SOURCE INFORMATION Block Start

(* ===== verification/Api.v ===== *)
(** The HTTP routes over a control plane (api.py, [create_app]) and the Google
    identity they trust (google_identity.py).

    The routes are clients of class [ControlPlane], whichever backend it is.  FastAPI
    parses a request before a handler runs; a [Request] is what the handler is given.
    A handler ends with a body, with the status of an [HTTPException], or with an
    exception FastAPI turns into a 500.  The dashboard page and the start and stop of
    the workers are not modelled. *)
From Stdlib Require Import ZArith Lia.
From stdpp Require Import prelude strings list gmap.
From S2P Require Import Prelude PyText Float64 Tools Domain World Approvals ControlPlane Workers.
Local Open Scope Z_scope.

(** * Text *)

(** [str.casefold], for the code points a string holds here.  MICRO SIGN folds to a
    letter outside of them, and to nothing else here: it is left as it is. *)
Definition fold_char (c : Ascii.ascii) : string :=
  let n := code c in
  if (65 <=? n) && (n <=? 90) || (192 <=? n) && (n <=? 222) && negb (n =? 215) then chr (n + 32)
  else if n =? 223 then "ss"
  else String c "".

Definition casefold (s : string) : string := concat_chars fold_char s.

Fixpoint str_drop (n : nat) (s : string) : string :=
  match n, s with
  | S n', String _ s' => str_drop n' s'
  | _, _ => s
  end.

Definition removeprefix (p s : string) : string :=
  if is_prefix p s then str_drop (String.length p) s else s.

(** [except ValueError] *)
Definition is_value_error (e : exn) : bool :=
  match e with ValueError | ValidationError => true | _ => false end.

(** * Google's identity *)

(** What the library answers for a token and an audience: the claims, or it raises. *)
Definition GoogleTokenValidator : Type := string -> string -> res (list (string * json)).

Record GoogleIdentityVerifier := { gv_client_id : string; gv_validator : GoogleTokenValidator }.

Definition google_identity_verifier (client_id : string) (validator : GoogleTokenValidator)
    : res GoogleIdentityVerifier :=
  if decide (py_strip client_id = "") then Err ValueError
  else Ok {| gv_client_id := py_strip client_id; gv_validator := validator |}.

Definition google_verify (v : GoogleIdentityVerifier) (bearer_token : string) : res string :=
  match gv_validator v bearer_token (gv_client_id v) with
  | Err _ => Err ValueError
  | Ok claims =>
      match dict_get "email" claims with
      | Some (JStr email) =>
          if decide (py_strip email = "") then Err ValueError
          else match dict_get "email_verified" claims with
          | Some (JBool true) => Ok email
          | _ => Err ValueError
          end
      | _ => Err ValueError
      end
  end.

(** * The application *)

Inductive Failure :=
  | HTTPException (status_code : Z)
  | Unhandled (e : exn).

Inductive Body :=
  | BView (v : InvestigationView)
  | BTimeline (events : list TimelineEvent)
  | BReport (content : string).

(** The verifier is given as it answers while the request is handled. *)
Record App := {
  ap_allowed_owners : gset string;
  ap_verify : string -> res string;
}.

Definition normalized_owners (allowed_owners : gset string) : gset string :=
  set_map (fun owner => casefold (py_strip owner)) (filter (fun owner => py_strip owner <> "") allowed_owners).

Definition owner (app : App) (authorization : option string) : result Failure string :=
  match authorization with
  | None => Err (HTTPException 401)
  | Some authorization =>
      if negb (is_prefix "Bearer " authorization) then Err (HTTPException 401)
      else
        let token := py_strip (removeprefix "Bearer " authorization) in
        if decide (token = "") then Err (HTTPException 401)
        else match ap_verify app token with
        | Err e => Err (if is_value_error e then HTTPException 401 else Unhandled e)
        | Ok email =>
            let verified_owner := casefold (py_strip email) in
            if decide (verified_owner = "") then Err (HTTPException 403)
            else if decide (verified_owner ∈ normalized_owners (ap_allowed_owners app)) then Ok verified_owner
            else Err (HTTPException 403)
        end
  end.

Definition idempotency_key (raw : option string) : result Failure string :=
  match raw with
  | None => Err (HTTPException 400)
  | Some raw => if decide (py_strip raw = "") then Err (HTTPException 400) else Ok (py_strip raw)
  end.

Section routes.
Context {State : Type} `{ControlPlane State} (app : App).
Notation HandlerM := (ST State Failure).

Definition view_answer (a : Answer) : option (res InvestigationView) := match a with AView r => Some r | _ => None end.
Definition events_answer (a : Answer) : option (res (list TimelineEvent)) :=
  match a with AEvents r => Some r | _ => None end.
Definition text_answer (a : Answer) : option (res string) := match a with AText r => Some r | _ => None end.

(** A call of the plane, with what an [except] clause makes of its exceptions. *)
Definition calling {A} (op : PlaneOp) (out : Answer -> option (res A)) (except : exn -> Failure) : HandlerM A :=
  fun s => match asking op out s with
           | (Ok a, s') => (Ok a, s')
           | (Err e, s') => (Err (except e), s')
           end.

(** [except (ControlPlaneNotFoundError, PermissionError)] *)
Definition or_404 (e : exn) : Failure :=
  match e with
  | OtherError name =>
      if bool_decide (name = "ControlPlaneNotFoundError" \/ name = "PermissionError")
      then HTTPException 404 else Unhandled e
  | _ => Unhandled e
  end.

(** ... and [except ControlPlaneConflictError]. *)
Definition or_404_or_409 (e : exn) : Failure := if is_conflict e then HTTPException 409 else or_404 e.

Definition create (request : CreateInvestigationRequest) (authorization idempotency_key_header : option string)
    : HandlerM InvestigationView :=
  o ← lift_result (owner app authorization);
  key ← lift_result (idempotency_key idempotency_key_header);
  calling (op_create o request key) view_answer Unhandled.

Definition get_status (investigation_id : string) (authorization : option string) : HandlerM InvestigationView :=
  o ← lift_result (owner app authorization);
  calling (op_status o investigation_id) view_answer or_404.

Definition get_events (investigation_id : string) (authorization : option string) : HandlerM (list TimelineEvent) :=
  o ← lift_result (owner app authorization);
  calling (op_events o investigation_id) events_answer or_404.

Definition decide_ (investigation_id : string) (request : OwnerDecision) (authorization : option string)
    : HandlerM InvestigationView :=
  o ← lift_result (owner app authorization);
  calling (op_decide o investigation_id request) view_answer or_404_or_409.

Definition get_report (investigation_id : string) (authorization : option string) : HandlerM string :=
  o ← lift_result (owner app authorization);
  calling (op_report o investigation_id) text_answer or_404_or_409.

(** The routing table. *)
Inductive Request :=
  | post_investigation (request : CreateInvestigationRequest) (idempotency_key_header : option string)
  | get_investigation (investigation_id : string)
  | get_investigation_events (investigation_id : string)
  | post_decision (investigation_id : string) (request : OwnerDecision)
  | get_investigation_report (investigation_id : string).

Definition handle (request : Request) (authorization : option string) : HandlerM Body :=
  match request with
  | post_investigation r key => answer ← create r authorization key; mret (BView answer)
  | get_investigation id => answer ← get_status id authorization; mret (BView answer)
  | get_investigation_events id => answer ← get_events id authorization; mret (BTimeline answer)
  | post_decision id r => answer ← decide_ id r authorization; mret (BView answer)
  | get_investigation_report id => answer ← get_report id authorization; mret (BReport answer)
  end.
End routes.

SOURCE INFORMATION Block End

**TASK TO CARRY OUT:** Your answer should be only the number of lines in the records that hold the word "ControlPlaneNotFoundError".

**OUTPUT OF THE EXERCISE:** 2